Наш Катон уедет завтра – прогостил лишь тридцать дней,

или же такого:

С Марфадатом Порций дружен – завладел его «душой»,

(жену Марфадата звали Психеей), или еще:

Славен Порций благородный – у него «душа» царя [34].

Однако всю эту дурную славу он зачеркнул и стер своею смертью. Он сражался при Филиппах за свободу против Цезаря и Антония и, когда боевой строй уже дрогнул, не пожелал ни бежать, ни вообще скрываться, но пал, бросая врагам вызов, громко крича им свое имя и ободряя товарищей, оставшихся с ним рядом, так что даже противник не мог не восхищаться его отвагой.

Дочь Катона, еще менее уступавшая отцу не только мужеством, но и воздержностью, была замужем за Брутом, убийцею Цезаря. Она участвовала в том же заговоре и достойно ушла из жизни – в согласии с высоким своим происхождением и высокими нравственными качествами, как об этом рассказано в жизнеописании Брута.

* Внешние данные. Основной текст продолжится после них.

(** One list is replaced. *)
Lemma bits_ok_set t t' B f c l w' :
  bits_ok t B → is_bin f c →
  (∀ f' c', is_bin f' c' → head_of t' f' c' = if decide (f' = f ∧ c' = c) then Some (hd 0 l) else head_of t f' c') →
  (∀ f', 0 <= f' < 28 → row_of t' f' = if decide (f' = f) then Some w' else row_of t f') →
  0 <= w' < 2 ^ 32 →
  (∀ w c', row_of t f = Some w → 0 <= c' < 32 →
     Z.testbit w' c' = if decide (c' = c) then negb (bool_decide (l = [])) else Z.testbit w c') →
  0 <= fl_bitmap t' < 2 ^ 28 →
  (∀ f', 0 <= f' < 28 → Z.testbit (fl_bitmap t') f' = if decide (f' = f) then negb (w' =? 0) else Z.testbit (fl_bitmap t) f') →
  bits_ok t' (bin_set B f c l).
Proof.
  intros [Hr _ Hh] [Hf Hc] Hh' Hr' Hw' Hb' Hfl Hflb. split; [|done|].
  - intros f' Hf'. rewrite Hr', Hflb by done. destruct (Hr f' Hf') as (w & Ew & Hw & Hb & Hfb). case_decide as Hd.
    + subst f'. exists w'. split_and!; try done; try lia. intros c' Hc'. rewrite (Hb' w c' Ew Hc'). unfold bin_set.
      destruct (decide (c' = c)) as [->|]; [by rewrite decide_True|].
      rewrite decide_False by naive_solver. by apply Hb.
    + exists w. split_and!; try done; try lia. intros c' Hc'. unfold bin_set. rewrite decide_False by naive_solver. by apply Hb.
  - intros f' c' Hb. rewrite Hh' by done. unfold bin_set. case_decide; [done|by apply Hh].
Qed.
Lemma land_cnot_bit w x i j : 0 <= w → 0 <= i < w → 0 <= j < w →
  Z.testbit (Z.land x (cnot w (Z.shiftl 1 i))) j = if decide (j = i) then false else Z.testbit x j.
Proof.
  intros Hw Hi Hj. rewrite Z.land_spec, cnot_bit, shiftl_1, testbit_pow2 by lia.
  destruct (decide (j = i)) as [->|Hne].
  - rewrite bool_decide_true by done. apply andb_false_r.
  - rewrite bool_decide_false by congruence. apply andb_true_r.
Qed.
Lemma lor_shift_bit x i j : 0 <= i →
  Z.testbit (Z.lor x (Z.shiftl 1 i)) j = if decide (j = i) then true else Z.testbit x j.
Proof.
  intros Hi. rewrite Z.lor_spec, shiftl_1, testbit_pow2 by lia. destruct (decide (j = i)) as [->|Hne].
  - rewrite bool_decide_true by done. apply orb_true_r.
  - rewrite bool_decide_false by congruence. apply orb_false_r.
Qed.

(** ** Removing and inserting *)

Definition listed (B : bins) (x : Z) : Prop := ∃ f c, is_bin f c ∧ x ∈ B f c.

Record lists (s : arena) (B : bins) : Prop := {
  li_bits : bits_ok (ctl s) B;
  li_seg : ∀ f c, is_bin f c → seg (heap s) 0 (B f c) 0;
  li_nodup : ∀ f c, is_bin f c → NoDup (B f c);
  li_one : ∀ f c f' c' x, is_bin f c → is_bin f' c' → x ∈ B f c → x ∈ B f' c' → f' = f ∧ c' = c;
  li_apart : ∀ x y, listed B x → listed B y → x = y ∨ x + 32 <= y ∨ y + 32 <= x;
  li_room : ∀ x, listed B x → 0 < x ∧ x + 32 <= 2 ^ 64;
}.

Lemma lists_spread s B f c : lists s B → is_bin f c → spread (B f c).
Proof.
  intros H Hb. split; [by apply H|]. intros x y Hx Hy. apply (li_apart _ _ H); by exists f, c.
Qed.
Lemma seg_mapped m p l n x : seg m p l n → x ∈ l → mapped m (x + 16) (x + 32).
Proof.
  revert p. induction l as [|y l IH]; intros p; [by intros _ ?%elem_of_nil|]. cbn.
  intros (H1 & H2 & H) [->|Hx]%elem_of_cons; [|by eapply IH].
  apply wd_mapped in H1, H2. intros k Hk. destruct (decide (k < y + 24)); [apply H1|apply H2]; lia.
Qed.

(** What else the allocator keeps. *)
Definition same_bounds (s s' : arena) : Prop :=
  heap_start (ctl s') = heap_start (ctl s) ∧ heap_end (ctl s') = heap_end (ctl s).
(** The links of listed blocks. *)
Definition links (B : bins) (k : Z) : Prop := ∃ y, listed B y ∧ y + 16 <= k < y + 32.

Lemma wp_set_link x off v Q s : 0 <= x → 0 <= off → off + 8 <= 32 → x + 32 <= 2 ^ 64 →
  bytes_ok (heap s) → mapped (heap s) (x + off) (x + off + 8) → 0 <= v < 2 ^ 64 →
  (∀ m', chg (fun k => x + off <= k < x + off + 8) (heap s) m' → wd m' (x + off) v → Q tt (with_heap m' s)) →
  wp (wr (field x off) v) Q s.
Proof. intros. rewrite field_in by lia. by apply wp_wr. Qed.

(** The writes that take a block out of its list. *)
Lemma seg_unlink m m1 m2 l1 x l2 :
  seg m 0 (l1 ++ x :: l2) 0 → spread (l1 ++ x :: l2) →
  (l1 = [] ∧ m1 = m ∨ ∃ l y, l1 = l ++ [y] ∧ chg (fun k => y + 24 <= k < y + 32) m m1 ∧ wd m1 (y + 24) (hd 0 l2)) →
  (l2 = [] ∧ m2 = m1 ∨ ∃ z l, l2 = z :: l ∧ chg (fun k => z + 16 <= k < z + 24) m1 m2 ∧ wd m2 (z + 16) (lastd 0 l1)) →
  seg m2 0 (l1 ++ l2) 0.
Proof.
  intros Hseg Hs H1 H2. pose proof Hs as Hs'. apply seg_app in Hseg as [Ha (_ & _ & Hb)]. cbn [hd] in Ha.
  apply spread_app in Hs as (S1 & Sx & S12). change (x :: l2) with ([x] ++ l2) in Sx. apply spread_app in Sx as (_ & S2 & _).
  assert (∀ y z, y ∈ l1 → z ∈ l2 → y + 32 <= z ∨ z + 32 <= y) as S by (intros; apply S12; [done|by right]).
  assert (seg m1 0 l1 (hd 0 l2) ∧ seg m1 x l2 0) as [Ha1 Hb1].
  { destruct H1 as [[-> ->]|(l & y & -> & Hc & Hw)]; [done|]. split; [by eapply seg_set_next|].
    eapply seg_frame; [exact Hb|]. intros z k Hz Hk. apply Hc. cbv beta.
    pose proof (S y z ltac:(rewrite elem_of_app; right; left) Hz). lia. }
  clear H1 Ha Hb. apply seg_app. destruct H2 as [[-> ->]|(z & l & -> & Hc & Hw)]; [done|]. split.
  - eapply seg_frame; [exact Ha1|]. intros y k Hy Hk. apply Hc. cbv beta. pose proof (S y z Hy ltac:(left)). lia.
  - by eapply seg_set_prev.
Qed.

Lemma lists_heads s B f c : lists s B → is_bin f c → head_of (ctl s) f c = Some (hd 0 (B f c)).
Proof. intros H Hb. by apply (bo_heads _ _ (li_bits _ _ H)). Qed.

Lemma bin_set_elem B f c l f' c' x : x ∈ bin_set B f c l f' c' → (f' = f ∧ c' = c ∧ x ∈ l) ∨ (¬ (f' = f ∧ c' = c) ∧ x ∈ B f' c').
Proof. unfold bin_set. case_decide; naive_solver. Qed.

(** The lists without a block, whatever has been done to the memory of that list. *)
Lemma lists_removed s s' B f c l1 x l2 :
  lists s B → is_bin f c → B f c = l1 ++ x :: l2 →
  bits_ok (ctl s') (bin_set B f c (l1 ++ l2)) → seg (heap s') 0 (l1 ++ l2) 0 →
  chg (fun k => ∃ y, y ∈ B f c ∧ y + 16 <= k < y + 32) (heap s) (heap s') →
  lists s' (bin_set B f c (l1 ++ l2)).
Proof.
  intros H Hb E Hbits Hseg Hc.
  assert (∀ f' c' y, y ∈ bin_set B f c (l1 ++ l2) f' c' → y ∈ B f' c') as Hsub.
  { intros f' c' y [(-> & -> & Hy)|[_ Hy]]%bin_set_elem; [|done]. rewrite E. set_solver. }
  assert (∀ y, listed (bin_set B f c (l1 ++ l2)) y → listed B y) as Hl.
  { intros y (f' & c' & Hb' & Hy). exists f', c'. auto. }
  split; [done| | | | |].
  - intros f' c' Hb'. unfold bin_set. case_decide as Hd; [done|].
    eapply seg_frame; [by apply (li_seg _ _ H)|]. intros y k Hy Hk. apply Hc. intros (z & Hz & Hkz).
    destruct (li_apart _ _ H y z) as [->|]; [by exists f', c'|by exists f, c| |lia].
    apply Hd. by apply (li_one _ _ H f c f' c' z).
  - intros f' c' Hb'. unfold bin_set. case_decide; [|by apply H].
    pose proof (li_nodup _ _ H f c Hb) as Hn. rewrite E in Hn. apply list.NoDup_app in Hn as (N1 & N2 & N3).
    apply list.NoDup_app. apply list.NoDup_cons in N3 as [_ N3]. split_and!; [done| |done].
    intros y Hy Hy2. apply (N2 y Hy). by right.
  - intros f1 c1 f2 c2 y Hb1 Hb2 H1%Hsub H2%Hsub. by apply (li_one _ _ H f1 c1 f2 c2 y).
  - intros y z Hy%Hl Hz%Hl. by apply (li_apart _ _ H).
  - intros y Hy%Hl. by apply (li_room _ _ H).
Qed.

Lemma list_end (l : list Z) : l = [] ∨ ∃ l' y, l = l' ++ [y].
Proof. destruct l using rev_ind; [by left|right; by eexists _, _]. Qed.

(** The bitmaps after a block is taken out at the head of its list. *)
Lemma bits_pop s B f c x l2 : bits_ok (ctl s) B → is_bin f c → B f c = x :: l2 → l2 ≠ [] →
  bits_ok (ctl (with_head f c (hd 0 l2) s)) (bin_set B f c l2).
Proof.
  intros H Hb E Hne. pose proof Hb as [Hf Hc]. destruct (bo_rows _ _ H f Hf) as (w & Ew & Hw & Hbw & Hfl).
  pose proof (bo_heads _ _ H f c Hb) as Hh. apply (bits_ok_set (ctl s) _ B f c l2 w); try done.
  - intros f' c' Hb'. by eapply head_of_set.
  - intros f' Hf'. cbn. case_decide; [by subst|done].
  - intros w0 c' Ew0 Hc'. case_decide as Hd; [|congruence]. subst. rewrite Hbw, E by done. by destruct l2.
  - apply H.
  - intros f' Hf'. case_decide as Hd; [by subst|done].
Qed.
Lemma bits_last s B f c x w w' fl' :
  bits_ok (ctl s) B → is_bin f c → B f c = [x] → row_of (ctl s) f = Some w →
  w' = Z.land w (cnot 32 (Z.shiftl 1 c)) →
  fl' = (if w' =? 0 then Z.land (fl_bitmap (ctl s)) (cnot 32 (Z.shiftl 1 f)) else fl_bitmap (ctl s)) →
  bits_ok (ctl (with_fl fl' (with_sl f w' (with_head f c 0 s)))) (bin_set B f c []).
Proof.
  intros H Hb E Ew -> ->. pose proof Hb as [Hf Hc].
  destruct (bo_rows _ _ H f Hf) as (w0 & Ew0 & Hw & Hbw & Hfl). assert (w0 = w) as -> by congruence.
  assert (w ≠ 0) as Hw0 by (intros ->; specialize (Hbw c Hc); by rewrite E, Z.bits_0 in Hbw).
  pose proof (bo_heads _ _ H f c Hb) as Hh. set (w' := Z.land w (cnot 32 (Z.shiftl 1 c))).
  apply (bits_ok_set (ctl s) _ B f c [] w'); try done.
  - intros f' c' Hb'. change (head_of (ctl (with_head f c 0 s)) f' c' = if decide (f' = f ∧ c' = c) then Some 0 else head_of (ctl s) f' c').
    by eapply head_of_set.
  - intros f' Hf'. change (row_of (ctl (with_sl f w' (with_head f c 0 s))) f' = if decide (f' = f) then Some w' else row_of (ctl s) f').
    by eapply (row_of_set f w' (with_head f c 0 s) f' w); lia || done.
  - by apply land_word.
  - intros w0 c' Ew1 Hc'. assert (w0 = w) as -> by congruence. unfold w'. rewrite land_cnot_bit by lia. done.
  - pose proof (bo_fl _ _ H). cbn. destruct (w' =? 0); [by apply land_word|done].
  - intros f' Hf'. cbn. destruct (w' =? 0) eqn:E0.
    + rewrite land_cnot_bit by lia. by case_decide.
    + case_decide as Hd; [subst f'; rewrite Hfl|done]. by rewrite (proj2 (Z.eqb_neq w 0)).
Qed.

(** Nothing changes in the bitmaps when the first block of the list stays. *)
Lemma bits_same t B f c l : bits_ok t B → is_bin f c → l ≠ [] → B f c ≠ [] → hd 0 l = hd 0 (B f c) →
  bits_ok t (bin_set B f c l).
Proof.
  intros H Hb Hl HB E. pose proof Hb as [Hf Hc]. destruct (bo_rows _ _ H f Hf) as (w & Ew & Hw & Hbw & Hfl).
  apply (bits_ok_set t _ B f c _ w); try done.
  - intros f' c' Hb'. case_decide as Hd; [|done]. destruct Hd as [-> ->]. rewrite E. by apply H.
  - intros f' Hf'. case_decide; [by subst|done].
  - intros w0 c' Ew0 Hc'. assert (w0 = w) as -> by congruence. case_decide as Hd; [|done]. subst c'.
    rewrite Hbw by done. by destruct l, (B f c).
  - apply H.
  - intros f' Hf'. case_decide; [|done]. by subst f'.
Qed.

Section Remove.
Context (s : arena) (B : bins) (f c x : Z) (l1 l2 : list Z).
Context (H : lists s B) (Hb : is_bin f c) (E : B f c = l1 ++ x :: l2) (Hbytes : bytes_ok (heap s)).
Local Abbreviation p := (lastd 0 l1).
Local Abbreviation n := (hd 0 l2).
Local Abbreviation P := (fun k => ∃ y, y ∈ B f c ∧ y + 16 <= k < y + 32).

Lemma remove_room y : y ∈ B f c → 0 < y ∧ y + 32 <= 2 ^ 64 ∧ mapped (heap s) (y + 16) (y + 32).
Proof.
  intros Hy. destruct (li_room _ _ H y ltac:(by exists f, c)). split_and!; [done..|].
  eapply seg_mapped; [by apply (li_seg _ _ H f c)|done].
Qed.
Lemma remove_prev : l1 = [] ∧ p = 0 ∨ ∃ l y, l1 = l ++ [y] ∧ p = y ∧ y ∈ B f c.
Proof.
  destruct (list_end l1) as [->|(l & y & El)]; [by left|right]. exists l, y. split; [done|].
  rewrite E, El. split; [apply lastd_snoc|set_solver].
Qed.
Lemma remove_next : l2 = [] ∧ n = 0 ∨ ∃ z l, l2 = z :: l ∧ n = z ∧ z ∈ B f c.
Proof.
  rewrite E. destruct l2 as [|z l]; [by left|right]. exists z, l. split; [done|]. split; [done|set_solver].
Qed.
Lemma remove_words : 0 <= p < 2 ^ 64 ∧ 0 <= n < 2 ^ 64.
Proof.
  split.
  - destruct remove_prev as [[_ ->]|(l & y & _ & -> & Hy)]; [lia|]. apply remove_room in Hy. lia.
  - destruct remove_next as [[_ ->]|(z & l & _ & -> & Hz)]; [lia|]. apply remove_room in Hz. lia.
Qed.

Definition link1 (m m1 : mem) : Prop := l1 = [] ∧ m1 = m ∨
  ∃ l y, l1 = l ++ [y] ∧ chg (fun k => y + 24 <= k < y + 32) m m1 ∧ wd m1 (y + 24) n.
Definition link2 (m1 m2 : mem) : Prop := l2 = [] ∧ m2 = m1 ∨
  ∃ z l, l2 = z :: l ∧ chg (fun k => z + 16 <= k < z + 24) m1 m2 ∧ wd m2 (z + 16) p.

Lemma wp_link1 : wp (if p =? 0 then ret tt else set_next_free p n)
  (fun _ s1 => ctl s1 = ctl s ∧ chg P (heap s) (heap s1) ∧ link1 (heap s) (heap s1)) s.
Proof.
  destruct remove_words as [_ Hn]. destruct remove_prev as [[Hl ->]|(l & y & Hl & -> & Hy)].
  - apply wp_ret. split; [done|]. split; [apply chg_refl|by left].
  - pose proof (remove_room y Hy) as (Y1 & Y2 & Y3). rewrite (proj2 (Z.eqb_neq y 0)) by lia.
    unfold set_next_free, off_next_free. apply wp_set_link; try lia; [done|intros k Hk; apply Y3; lia|].
    intros m' Hc Hw. split; [done|]. replace (y + 24 + 8) with (y + 32) in Hc by lia. split.
    + eapply chg_weaken; [|exact Hc]. intros k Hk. cbv beta in Hk. exists y. split; [done|lia].
    + right. by exists l, y.
Qed.
Lemma wp_link2 s1 : chg P (heap s) (heap s1) → wp (if n =? 0 then ret tt else set_prev_free n p)
  (fun _ s2 => ctl s2 = ctl s1 ∧ chg P (heap s) (heap s2) ∧ link2 (heap s1) (heap s2)) s1.
Proof.
  intros Hc1. destruct remove_words as [Hp _]. destruct remove_next as [[Hl ->]|(z & l & Hl & -> & Hz)].
  - apply wp_ret. split; [done|]. split; [done|by left].
  - pose proof (remove_room z Hz) as (Z1 & Z2 & Z3). rewrite (proj2 (Z.eqb_neq z 0)) by lia.
    unfold set_prev_free, off_prev_free.
    apply wp_set_link; try lia; [by apply Hc1|intros k Hk; apply (chg_dom _ _ _ Hc1), Z3; lia|].
    intros m' Hc Hw. split; [done|]. replace (z + 16 + 8) with (z + 24) in Hc by lia. split.
    + eapply chg_trans; [exact Hc1|]. eapply chg_weaken; [|exact Hc]. intros k Hk. cbv beta in Hk. exists z. split; [done|lia].
    + right. by exists z, l.
Qed.
(** No byte of a block in use is written. *)
Definition touch (U : list (Z * Z)) (k : Z) : Prop := ∀ a z, (a, z) ∈ U → ¬ (a + 32 <= k < a + 32 + z).
Lemma touch_sub U U' k : (∀ a z, (a, z) ∈ U' → (a, z) ∈ U) → touch U k → touch U' k.
Proof. intros Hs H a z Ha. apply H. auto. Qed.
Lemma hdrs_touch s bs X k : wf s bs X → hdrs bs k → touch (used bs) k.
Proof.
  intros [B H] (b & Hb & Hk) a z (c & Hc & _ & <- & <-)%used_elem.
  pose proof (core_placed _ _ _ _ _ H Hb) as []. pose proof (core_placed _ _ _ _ _ H Hc) as [].
  destruct (core_apart _ _ _ _ _ _ H Hb Hc) as [->|[?|?]]; unfold end_of in *; lia.
Qed.

(** ** The flags *)

Lemma flags_weaken l : flags false l → flags true l.
Proof. destruct l as [|b l]; [done|]. intros [_ H]. split; [done|exact H]. Qed.
Lemma flags_marked pf l : flags pf l → flags true (flag_head true l).
Proof. destruct l as [|b l]; [done|]. intros [_ H]. split; [done|exact H]. Qed.
Lemma flags_unmarked pf pf' l : flags pf l → flags pf' (flag_head false l).
Proof. destruct l as [|b l]; [done|]. intros [_ H]. split; [done|exact H]. Qed.
Lemma flags_set_free l1 b l2 : flags false (l1 ++ b :: l2) → flags false (l1 ++ set_free true b :: flag_head true l2).
Proof. rewrite !flags_app. intros [H1 [H2 H3]]. split; [done|]. split; [exact H2|]. by eapply flags_marked. Qed.
Lemma flags_join pf l1 b c l2 : flags pf (l1 ++ b :: c :: l2) → (isfree c = true → isfree b = true) → flags pf (l1 ++ joined b c :: l2).
Proof.
  rewrite !flags_app. intros [H1 [H2 [_ H3]]] Hbc. split; [done|]. split; [exact H2|]. cbn.
  destruct (isfree c); [by rewrite Hbc|]. destruct (isfree b); [by apply flags_weaken|done].
Qed.
(** A block goes from the free ones to those in use, or back. *)
Lemma shows_insert s l1 b l2 X L bs' z : wf s (l1 ++ b :: l2) X → isfree b = true → shows (l1 ++ b :: l2) L →
  used bs' = used l1 ++ (addr b, z) :: used l2 → L !! (addr b + 32) = None ∧ shows bs' (<[addr b + 32 := z]> L).
Proof.
  intros H Hf HL Hu. pose proof (wf_others _ _ _ _ _ H) as Hoth.
  assert (∀ y, (addr b, y) ∉ used l1 ++ used l2) as Hnew.
  { intros y Hy. rewrite <- used_app in Hy. apply used_elem in Hy as (c & Hc & _ & Ha & _). by apply (Hoth c). }
  assert (L !! (addr b + 32) = None) as Hnone.
  { apply eq_None_not_Some. intros [y Hy]. apply HL in Hy. replace (addr b + 32 - 32) with (addr b) in Hy by lia.
    rewrite used_free in Hy by done. by apply Hnew in Hy. }
  split; [done|]. intros p y. rewrite Hu, elem_of_app, elem_of_cons. destruct (decide (p = addr b + 32)) as [->|Hne].
  - rewrite lookup_insert_eq. replace (addr b + 32 - 32) with (addr b) by lia. split.
    + intros [= ->]. right. by left.
    + intros [Hy|[[= ->]|Hy]]; [|done|]; destruct (Hnew y); set_solver.
  - rewrite lookup_insert_ne by done. rewrite (HL p y), used_free, elem_of_app by done. split; [naive_solver|].
    intros [Hy|[[= Ha _]|Hy]]; [by left|lia|by right].
Qed.
Lemma shows_delete s l1 b l2 X L bs' : wf s (l1 ++ b :: l2) X → isfree b = false → shows (l1 ++ b :: l2) L →
  used bs' = used l1 ++ used l2 → shows bs' (delete (addr b + 32) L).
Proof.
  intros H Hf HL Hu p y. pose proof (wf_others _ _ _ _ _ H) as Hoth. rewrite Hu. specialize (HL p y). rewrite used_used in HL by done.
  rewrite lookup_delete_Some, HL, elem_of_app, elem_of_app, elem_of_cons. split.
  - intros [Hne [Hy|[[= Ha _]|Hy]]]; [by left|lia|by right].
  - intros Hy. split; [|tauto]. intros Ep. rewrite <- elem_of_app, <- used_app in Hy.
    apply used_elem in Hy as (c & Hc & _ & Ha & _). apply (Hoth c Hc). lia.
Qed.

Section Live.
Context (K : list blk → Prop) `{!policy K}.
Definition holds (s : arena) (L : gmap Z Z) : Prop := ∃ bs, wf s bs [] ∧ K bs ∧ shows bs L.

Lemma holds_range s L : holds s L → heap_end (ctl s) < 2 ^ 64 ∧ 0 < heap_start (ctl s).
Proof. intros (bs & [B HB] & _). pose proof (co_range _ _ _ _ HB). lia. Qed.

(** What is handed out is aligned, inside the heap, and does not overlap. *)
Lemma holds_apart s L p z : holds s L → L !! p = Some z →
  heap_start (ctl s) + 32 <= p ∧ p + z <= heap_end (ctl s) ∧ 16 <= z ∧ p mod 8 = 0 ∧ mapped (heap s) p (p + z) ∧
  ∀ q y, L !! q = Some y → q = p ∨ p + z <= q - 32 ∨ q + y <= p - 32.
Proof.
  intros (bs & [B H] & _ & HL) Hp. apply (shows_block bs L p z HL) in Hp as (b & Hb & Hf & Ha & <-).
  pose proof (core_placed _ _ _ _ _ H Hb) as []. unfold end_of in *. split_and!; try lia.
  - dlia.
  - intros k Hk. apply pl_mapped. lia.
  - intros q y Hq. apply (shows_block bs L q y HL) in Hq as (c & Hc & _ & Hac & <-).
    destruct (core_apart _ _ _ _ _ _ H Hb Hc) as [->|[?|?]]; unfold end_of in *; [left|right..]; lia.
Qed.
Lemma holds_bytes s L : holds s L → bytes_ok (heap s).
Proof. intros (bs & H & _). destruct H as [B H]. apply H. Qed.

Статилий, утверждавший, что последует примеру Катона, хотел сразу же покончить с собой, но философы помешали ему исполнить задуманное; впоследствии он был среди вернейших и лучших соратников Брута и погиб при Филиппах.

АГИД И КЛЕОМЕН И ТИБЕРИЙ И ГАЙ ГРАКХИ

[Перевод С.П. Маркиша]

Агид и Клеомен

[АГИД]

1. Вполне разумно и основательно предполагают некоторые, будто миф о том, как Иксион сочетался с облаком, приняв его за Геру, и как от этой связи родились кентавры, придуман в поучение честолюбцам. Ведь и честолюбцы, лаская славу, то есть некое подобие или призрак доблести, никогда не следуют истине, единой, строго согласной с собою, но совершают много неверных, как бы стоящих между злом и добром поступков и, одержимые то одним, то другим стремлением, служат зависти и прочим страстям. Пастухи у Софокла [1] говорят о своих стадах:

Да, мы их господа, и мы же их рабы;
Хотя они молчат, но мы покорствуем,

и то же самое испытывают государственные мужи, если, повинуясь желаниям толпы, по-рабски ей угождают ради звания «вождей народа» и «правителей». Подобно тому, как носовой начальник [2] то и дело оборачивается на кормчего и выполняет его приказы, хотя море перед судном видно ему лучше, яснее, точно так же государственные мужи, жаждущие славы, – слуги толпы и только по имени ее правители.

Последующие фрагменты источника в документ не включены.